In the UK regions ‘Whitehall’ has long been a by-word for scepticism about policy created in faraway London. It can be loaded with the idea civil servants in the capital have a limited grasp of the economic development challenges and social issues outside of the M25.
Whitehall also has a symbolic place in British history: it was outside the Banqueting House on Whitehall that King Charles I met his end. On a cold January morning in 1649 the assembled crowd is reported to have groaned as the axe came down. Although the monarchy was later restored, the execution destroyed the idea of an all-powerful and unquestionable monarch.
The view of Whitehall as a bastion of the UK establishment endures to this day, despite recent strides to devolve power to Metro Mayors. Its reputation is closely related to the quality of policy-making happening at the centre of government and here, in my view, there’s obvious scope for a new renaissance.
The main ask is the application of 21st-century data science. Accurate, real-world data needs to underpin any and all decision making and get us away from a world where there are numerous examples of wonky data in action. Everyone talks about the exploitation of Big Data. If we are to have a meaningful, data-led approach to policymaking in the UK (using big or small data), it can only be successful if that data is accurate.
One of the most pressing concerns relates to the Standard Industrial Classification (SIC), a system for classifying industries by a four-digit code, which is in desperate need of an overhaul.
Established in the United States in 1937, SIC codes are used by UK government agencies and Companies House to classify industry areas. The system was designed to overcome the problem of branches of government conducting analysis using a variety of methods and metrics, unknown and meaningless to other departments. SIC codes were to bring order and uniformity, with businesses grouped around common characteristics shared in the products, services, and production.
They have a hierarchical, top-down structure that begins with general characteristics and narrows down to specifics. The first two digits of the code represent the major industry sector to which a business belongs. The third and fourth digits describe the sub-classification of the business group and specialisation, respectively.

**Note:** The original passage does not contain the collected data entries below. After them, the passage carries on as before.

(** X8: [A::func1] adds one to [n1] and touches nothing else: when [n1]
    is below the largest [int], the call returns, [n1] reads one more,
    [n2], which shares its word, reads as before, every other word (the
    table pointer among them), the heap top and the output are as they
    were; when [n1] is the largest [int] the increment overflows. *)
Theorem func1_adds_one_to_n1 this st n1 :
  result (read_n1 this st) = Some n1 ->
  (n1 < 2 ^ 31 - 1 ->
   exists st',
     func1 this st = Within (Ret tt st')
     /\ result (read_n1 this st') = Some (n1 + 1)
     /\ result (read_n2 this st') = result (read_n2 this st)
     /\ (forall a, a <> this + 8 -> mem st' a = mem st a)
     /\ brk st' = brk st /\ out st' = out st)
  /\ (n1 = 2 ^ 31 - 1 -> func1 this st = SignedOverflow).
Proof.
  intros Hn. apply read_n1_inv in Hn. destruct Hn as [w [Hw ->]].
  rewrite func1_spec, Hw. split.
  - intros Hlt. apply Z.ltb_lt in Hlt. rewrite Hlt.
    apply Z.ltb_lt in Hlt.
    eexists. split; [reflexivity|]. cbn [mem brk out].
    split; [|split; [|split; [|split; reflexivity]]].
    + rewrite read_n1_stored.
      rewrite low_set_low, wrap32s_mod. f_equal.
      apply wrap32s_small. pose proof (wrap32s_range (low_half w)). lia.
    + rewrite read_n2_stored, (read_n2_at _ _ _ Hw).
      rewrite high_set_low. reflexivity.
    + intros a Ha. apply write_other. exact Ha.
  - intros ->. reflexivity.
Qed.

Lemma func1_adds_one_to_n1_witness :
  exists st',
    func1 65536 (after_new_B (tagging_compiler vtables_at_4096)
                   (image 4096 code_of_B 8192)) = Within (Ret tt st')
    /\ result (read_n1 65536 st') = Some (1 + 1)
    /\ result (read_n2 65536 st') = Some 2.
Proof.
  destruct (proj1 (func1_adds_one_to_n1 65536
                     (after_new_B (tagging_compiler vtables_at_4096)
                        (image 4096 code_of_B 8192)) 1 eq_refl))
    as [st' [Hrun [H1 [H2 _]]]]; [lia|].
  exists st'. split; [exact Hrun|]. split; [exact H1|].
  rewrite H2. reflexivity.
Defined.

(** X9: [B::func2] adds one to [n2] and touches nothing else: when [n2]
    is below the largest [int], the call returns, [n2] reads one more,
    [n1] reads as before, every other word, the heap top and the output
    are as they were; when [n2] is the largest [int] the increment
    overflows. *)
Theorem func2_adds_one_to_n2 this st n2 :
  result (read_n2 this st) = Some n2 ->
  (n2 < 2 ^ 31 - 1 ->
   exists st',
     func2 this st = Within (Ret tt st')
     /\ result (read_n2 this st') = Some (n2 + 1)
     /\ result (read_n1 this st') = result (read_n1 this st)
     /\ (forall a, a <> this + 8 -> mem st' a = mem st a)
     /\ brk st' = brk st /\ out st' = out st)
  /\ (n2 = 2 ^ 31 - 1 -> func2 this st = SignedOverflow).
Proof.
  intros Hn. apply read_n2_inv in Hn. destruct Hn as [w [Hw ->]].
  rewrite func2_spec, Hw. split.
  - intros Hlt. apply Z.ltb_lt in Hlt. rewrite Hlt.
    apply Z.ltb_lt in Hlt.
    eexists. split; [reflexivity|]. cbn [mem brk out].
    split; [|split; [|split; [|split; reflexivity]]].
    + rewrite read_n2_stored.
      rewrite high_set_high, wrap32s_mod. f_equal.
      apply wrap32s_small. pose proof (wrap32s_range (high_half w)). lia.
    + rewrite read_n1_stored, (read_n1_at _ _ _ Hw).
      rewrite low_set_high. reflexivity.
    + intros a Ha. apply write_other. exact Ha.
  - intros ->. reflexivity.
Qed.

Lemma func2_adds_one_to_n2_witness :
  exists st',
    func2 65536 (after_new_B (tagging_compiler vtables_at_4096)
                   (image 4096 code_of_B 8192)) = Within (Ret tt st')
    /\ result (read_n2 65536 st') = Some (2 + 1)
    /\ result (read_n1 65536 st') = Some 1.
Proof.
  destruct (proj1 (func2_adds_one_to_n2 65536
                     (after_new_B (tagging_compiler vtables_at_4096)
                        (image 4096 code_of_B 8192)) 2 eq_refl))
    as [st' [Hrun [H2 [H1 _]]]]; [lia|].
  exists st'. split; [exact Hrun|]. split; [exact H2|].
  rewrite H1. reflexivity.
Defined.

Lemma func1_then_func2 this st :
  and_then (func1 this) (func2 this) st
  = match mem st (this + 8) with
    | None => Within (Undefined (UnmappedRead (this + 8)))
    | Some w =>
        if wrap32s (low_half w) <? 2 ^ 31 - 1
        then if wrap32s (high_half w) <? 2 ^ 31 - 1
             then Within (Ret tt (mkState
                    (write (write (mem st) (this + 8)
                              (set_low w (wrap32s (low_half w) + 1)))
                       (this + 8)
                       (set_high (set_low w (wrap32s (low_half w) + 1))
                                 (wrap32s (high_half w) + 1)))
                    (brk st) (out st)))
             else SignedOverflow
        else SignedOverflow
    end.
Proof.
  unfold and_then. rewrite func1_spec.
  destruct (mem st (this + 8)) as [w|]; [|reflexivity].
  destruct (wrap32s (low_half w) <? 2 ^ 31 - 1); [|reflexivity].
  rewrite func2_spec. cbn [mem brk out].
  rewrite write_same, high_set_low.
  destruct (wrap32s (high_half w) <? 2 ^ 31 - 1); reflexivity.
Qed.
(** C1. The output path of the single-file converter: the base name of
    the source without its extension, then a period and the lower-cased
    format string, inside the output directory ([join] adds the
    separator the directory lacks and never drops the directory).  It
    is the only path the converter ever writes. *)
Theorem convert_image_output_path {image : Type} (W : World image)
    (input_path output_path output_format : string) :
  fst (posixpath.splitext (posixpath.basename input_path))
    ++ snd (posixpath.splitext (posixpath.basename input_path))
    = posixpath.basename input_path
  /\ final_output_path input_path output_path output_format
     = output_path
       ++ (if (String.eqb output_path "" || Str.endswith posixpath.sep output_path)%bool
           then "" else "/")
       ++ fst (posixpath.splitext (posixpath.basename input_path))
       ++ "." ++ Str.lower output_format
  /\ forall (quality : Z) (s : state W) (img : image) (fp : string)
            (format : option string) (q : option Z),
       In (Image_save img fp format q)
          (trace W (convert_image input_path output_path output_format quality) s) ->
       fp = final_output_path input_path output_path output_format.
Proof.
  split; [apply splitext_app|]. split.
  - unfold final_output_path, posixpath.join.
    rewrite output_filename_relative. unfold output_filename.
    destruct (String.eqb output_path "" || Str.endswith posixpath.sep output_path)%bool;
      reflexivity.
  - intros quality s img fp format q H.
    now apply convert_image_saves in H as [-> _].
Qed.
Record Settings : Type := mkSettings {
  outputDir : string;
  selectedFont : string;
  theme : Theme
}.

(** The calls of [alert], by their text. *)
Inductive Alert : Type :=
| CaptionApplied          (* 'Caption applied to videos without captions!' *)
| NoVideosToProcess       (* 'No videos to process!' *)
| PythonNotFound (errorMsg : string)
                          (* 'Python Not Found' followed by [errorMsg] *)
| ProcessingComplete.     (* 'Processing complete!' *)

(** The state of the component, with the alerts shown so far. *)
Record App : Type := mkApp {
  videos : list VideoItem;
  settings : Settings;
  selectedVideo : option string;
  isProcessing : bool;
  bulkCaption : string;
  alerts : list Alert
}.

Definition setVideos (f : list VideoItem -> list VideoItem) (st : App) : App :=
  mkApp (f (videos st)) (settings st) (selectedVideo st) (isProcessing st)
        (bulkCaption st) (alerts st).

Definition setSelectedVideo (sel : option string) (st : App) : App :=
  mkApp (videos st) (settings st) sel (isProcessing st)
        (bulkCaption st) (alerts st).

Definition setIsProcessing (b : bool) (st : App) : App :=
  mkApp (videos st) (settings st) (selectedVideo st) b
        (bulkCaption st) (alerts st).

Definition alert (a : Alert) (st : App) : App :=
  mkApp (videos st) (settings st) (selectedVideo st) (isProcessing st)
        (bulkCaption st) (alerts st ++ [a])%list.

(** The object spreads of the handlers. *)

(** [{ ...v, caption }] *)
Definition with_caption (v : VideoItem) (c : string) : VideoItem :=
  mkVideoItem (id v) (filepath v) (filename v) c (status v)
              (duration v) (width v) (height v) (progress v) (errorMsg v).

(** [{ ...v, progress }] *)
Definition with_progress (v : VideoItem) (p : number) : VideoItem :=
  mkVideoItem (id v) (filepath v) (filename v) (caption v) (status v)
              (duration v) (width v) (height v) p (errorMsg v).

(** [{ ...v, status, progress }] *)
Definition with_status_progress (v : VideoItem) (s : Status) (p : number)
  : VideoItem :=
  mkVideoItem (id v) (filepath v) (filename v) (caption v) s
              (duration v) (width v) (height v) p (errorMsg v).

(** [{ ...v, status: 'error', errorMsg }] *)
Definition with_error (v : VideoItem) (msg : string) : VideoItem :=
  mkVideoItem (id v) (filepath v) (filename v) (caption v) error
              (duration v) (width v) (height v) (progress v) (Some msg).

(** *** Enqueue: [handleAddVideos] *)

Definition isSeparator (c : ascii) : bool :=
  Ascii.eqb c "/"%char || Ascii.eqb c "\"%char.
(* ===== verification/Stable.v ===== *)
(** * Stable sorting ([slice::sort_by_key])

    The sorts whose result depends on the order of equal keys: interfaces by
    the rank of the entry they match, addresses by whether they share a wire.
    A stable sort by key is the concatenation of the buckets of equal keys, each in
    its original order. *)

From S2P Require Import Prelude.

Section stable.
Context {A : Type} (key : A → nat).

Fixpoint insert_by (x : A) (l : list A) : list A :=
  match l with
  | [] => [x]
  | y :: l' => if decide (key x ≤ key y) then x :: l else y :: insert_by x l'
  end.
Definition sort_by_key (l : list A) : list A := foldr insert_by [] l.

Lemma insert_by_perm x l : insert_by x l ≡ₚ x :: l.
Proof.
  induction l as [|y l IH]; cbn; [done|]. case_decide; [done|]. rewrite IH. apply Permutation_swap.
Qed.

Lemma sort_by_key_perm l : sort_by_key l ≡ₚ l.
Proof. induction l as [|x l IH]; cbn; [done|]. by rewrite insert_by_perm, IH. Qed.

Lemma elem_of_sort_by_key l x : x ∈ sort_by_key l ↔ x ∈ l.
Proof. by rewrite sort_by_key_perm. Qed.

Lemma insert_by_sorted x l :
  StronglySorted (λ y z, key y ≤ key z) l → StronglySorted (λ y z, key y ≤ key z) (insert_by x l).
Proof.
  induction 1 as [|y l Hs IH Hall]; cbn; [repeat constructor|].
  rewrite list.Forall_forall in Hall. case_decide as Hle.
  - constructor; [by constructor; [|apply list.Forall_forall]|].
    apply list.Forall_forall. intros z [->|Hz]%elem_of_cons; [done|]. specialize (Hall z Hz). lia.
  - constructor; [done|]. apply list.Forall_forall. intros z. rewrite insert_by_perm, elem_of_cons.
    intros [->|Hz]; [lia|by apply Hall].
Qed.

Lemma sort_by_key_sorted l : StronglySorted (λ y z, key y ≤ key z) (sort_by_key l).
Proof. induction l; cbn; [constructor|by apply insert_by_sorted]. Qed.

(** Equal keys keep their order. *)
Definition bucket (k : nat) (l : list A) : list A := filter (λ x, key x = k) l.

Lemma bucket_insert k x l : bucket k (insert_by x l) = bucket k (x :: l).
Proof.
  unfold bucket. induction l as [|y l IH]; cbn [insert_by]; [done|].
  case_decide as Hle; [done|]. rewrite !filter_cons in *.
  destruct (decide (key y = k)), (decide (key x = k)); subst; try lia; by rewrite IH.
Qed.

Lemma bucket_sort k l : bucket k (sort_by_key l) = bucket k l.
Proof.
  induction l as [|x l IH]; [done|]. cbn [sort_by_key foldr]. rewrite bucket_insert.
  unfold bucket in *. rewrite !filter_cons. unfold sort_by_key in IH. by rewrite IH.
Qed.

Lemma bucket_none k l : (∀ x, x ∈ l → key x ≠ k) → bucket k l = [].
Proof.
  intros Hno. apply list.elem_of_nil_inv. intros x [Hk Hx]%list_elem_of_filter. by eapply Hno.
Qed.

(** A sorted list is the concatenation of its buckets. *)
Lemma sorted_buckets n l : StronglySorted (λ y z, key y ≤ key z) l → (∀ x, x ∈ l → key x < n) →
  l = concat ((λ k, bucket k l) <$> seq 0 n).
Proof.
  induction n as [|n IH] in l |- *; intros Hs Hn.
  { destruct l as [|x l]; [done|]. specialize (Hn x ltac:(left)). lia. }
  rewrite seq_S, fmap_app, concat_app. cbn. rewrite app_nil_r.
  set (lo := filter (λ x, key x < n) l).
  assert (l = lo ++ bucket n l) as Hsplit.
  { subst lo. clear IH. induction Hs as [|x l Hs IHl Hall]; [done|].
    specialize (IHl (λ y Hy, Hn y (list_elem_of_further _ _ _ Hy))). unfold bucket in *.
    rewrite list.Forall_forall in Hall. rewrite !filter_cons.
    destruct (decide (key x < n)) as [Hlt|Hge].
    - rewrite decide_False by lia. cbn. by f_equal.
    - pose proof (Hn x ltac:(left)). rewrite decide_True by lia.
      assert (filter (λ x, key x < n) l = []) as Hnil.
      { apply list.elem_of_nil_inv. intros y [Hk Hy]%list_elem_of_filter. specialize (Hall y Hy). lia. }
      rewrite Hnil in *. cbn in *. by f_equal. }
  rewrite Hsplit at 1. f_equal.
  transitivity (concat ((λ k, bucket k lo) <$> seq 0 n)).
  - apply IH.
    + subst lo. clear -Hs. induction Hs as [|x l Hs IHs Hall]; [constructor|].
      rewrite filter_cons. case_decide; [|done]. constructor; [done|].
      rewrite list.Forall_forall in *. intros y [_ Hy]%list_elem_of_filter. by apply Hall.
    + by intros x [Hx _]%list_elem_of_filter.
  - f_equal. apply list_fmap_ext. intros i k Hk. apply lookup_seq in Hk as [-> Hk]. subst lo.
    unfold bucket. rewrite list_filter_filter. apply list_filter_iff. intros x. lia.
Qed.

Lemma sort_by_key_buckets n l : (∀ x, x ∈ l → key x < n) →
  sort_by_key l = concat ((λ k, bucket k l) <$> seq 0 n).
Proof.
  intros Hn. rewrite (sorted_buckets n (sort_by_key l)) at 1.
  - f_equal. apply list_fmap_ext. intros. apply bucket_sort.
  - apply sort_by_key_sorted.
  - intros x Hx. apply Hn. by apply elem_of_sort_by_key.
Qed.
End stable.

(** [sort_by_key] on a boolean key: [false] first. *)
Definition sort_by_flag {A} (f : A → bool) (l : list A) : list A :=
  sort_by_key (λ x, if f x then 1 else 0) l.

Lemma sort_by_flag_spec {A} (f : A → bool) (l : list A) :
  sort_by_flag f l = filter (λ x, f x = false) l ++ filter (λ x, f x = true) l.
Proof.
  unfold sort_by_flag. rewrite (sort_by_key_buckets _ 2) by (intros x _; destruct (f x); lia).
  cbn. rewrite app_nil_r. unfold bucket. f_equal; apply list_filter_iff; intros x; by destruct (f x).
Qed.
(* ===== verification/Codec.v ===== *)
(** * The header of a frame as JSON (proto.rs)

    [Proto] has the messages and the framing; here are the header's entries, as
    the attributes on [Frame], [Msg] and the structs a message holds give them:
    the tag [t] in snake case, the flattened message, the defaults, the fields
    left out when empty, and [Unknown] for any other tag. A [Codec] is one
    type's two directions with the law that the reader undoes the writer, and
    the codecs of the structs are built from those of their fields. Header
    text is serde_json's: its printer and parser are parameters, on values
    whose objects repeat no key. *)

From S2P Require Import Prelude Json Proto.

(** ** Codecs *)

Record Codec (A : Type) := mkCodec {
  enc : A → Value;
  dec : Value → option A;
  fits : A → Prop;
  dec_enc x : fits x → dec (enc x) = Some x }.
Arguments mkCodec {_}. Arguments enc {_}. Arguments dec {_}. Arguments fits {_}. Arguments dec_enc {_}.

Definition strc : Codec string.
Proof. by refine (mkCodec Str as_str (λ _, True) _). Defined.
Definition boolc : Codec bool.
Proof. by refine (mkCodec Bool as_bool (λ _, True) _). Defined.
Definition valuec : Codec Value.
Proof. by refine (mkCodec (λ v, v) Some (λ _, True) _). Defined.

(** An unsigned integer below [bound]: a number with a fraction or a sign is
    refused, as is one out of range. *)
Definition uintc (bound : N) : Codec N.
Proof.
  refine (mkCodec JN (λ v, n ← as_u64 v; if decide (n < bound)%N then Some n else None) (λ n, (n < bound)%N) _).
  intros n Hn. cbn. by rewrite decide_True.
Defined.
Definition u16c : Codec N := uintc 65536.
Definition u32c : Codec N := uintc 4294967296.
Definition u64c : Codec N := uintc u64_modulus.

Definition in_i32 (z : Z) : Prop := (-2147483648 ≤ z < 2147483648)%Z.
#[export] Instance in_i32_dec z : Decision (in_i32 z).
Proof. unfold in_i32. apply _. Defined.

Definition as_int (v : Value) : option Z :=
  match v with Num (PosInt n) => Some (Z.of_N n) | Num (NegInt z) => Some z | _ => None end.
Definition i32c : Codec Z.
Proof.
  refine (mkCodec (λ z, if decide (z < 0)%Z then Num (NegInt z) else JN (Z.to_N z))
            (λ v, z ← as_int v; if decide (in_i32 z) then Some z else None) in_i32 _).
  intros z Hz. case_decide; cbn; [by rewrite decide_True|]. rewrite Z2N.id by lia. by rewrite decide_True.
Defined.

It sounds perfectly logical but in practice the integrity of the system has been long since been lost to the advance and increasing complexity of commerce. The system has always been vulnerable to the fact that companies self-select what category they belong to, and are responsible for maintaining the accuracy of their classification. In reality, once a SIC code has been selected, it is very rarely changed. It means that, some 80 years after their introduction, we have a free for all.
To take one example, the category that pools companies in scientific research and development is full of absurdities. Springwell Microelectronics Ltd, a manufacturer of sensors which activate toilet flushes, is listed amongst them. Similarly, Goat Nutrition Ltd, which supplies small holders and goat keepers with equipment is identified under ‘Manufacture of Pharmaceutical Preparations.’ Better still, Glaxosmithkline plc, one of the global giants of pharma, has a listing that makes no reference to development of new drugs, but is divided between ‘Manufacture and Wholesale of pharmaceuticals’, ‘Other Professional, Scientific and Technical Services’ and Other Business Support Services. Their research subsidiary classes itself as ‘Other Research and Development on Natural Sciences and Engineering.’
Another problem is that SIC codes put sectors together in odd ways. Biotech and software development are based on intellectual property. But biotech belongs to a sector group called ‘Professional, scientific and technical activities’, which means it is in the same group as Public Relations. And software development belongs to a sector group called ‘Information and communication, which includes sectors like ‘Motion picture distribution activities.’
These issues are manifold across the 600 and more SIC codes. This matters because Companies House data informs understanding and policymaking in Whitehall and beyond.
Over the last two years, LEPs and Combined Authorities have been engaged in developing their Local Industrial Strategies with the specific intention to promote the coordination of local economic policy and national funding streams and establish new ways of working between national and local government, and the public and private sectors. Most of these groups have sought to use data on their business base to support their developing strategies and justify funding. This approach is confounded by inaccurate and unreliable data that will simply result in the inaccurate allocation of resources to strategies whose underlying assumptions are fundamentally flawed.
Our economy has evolved from one that was based on manufacturing, to information and service-based sectors. SIC codes have not adapted quickly enough with the last major revision taking place in 2007. Instead, vague catch-all’ classifications have been introduced such as ‘Other service activities’.
As part of that approach, there needs to be a fundamental reform of how SIC codes and used and policed. It should go without saying that SIC codes were designed to bring order and uniformity to aid in understanding what was going on in our business base – we have moved a long way from that original ambition.
We need better education about how to use SIC codes when a company is formed or when its core business activities change. In an ideal world, a reformed system would also include some reference to business value in the classification system. Most critically, the new system should be policed to ensure that it remains current with penalties for companies that do not comply. That way, perhaps we can get back to a system that will actually help, rather than confound policy making.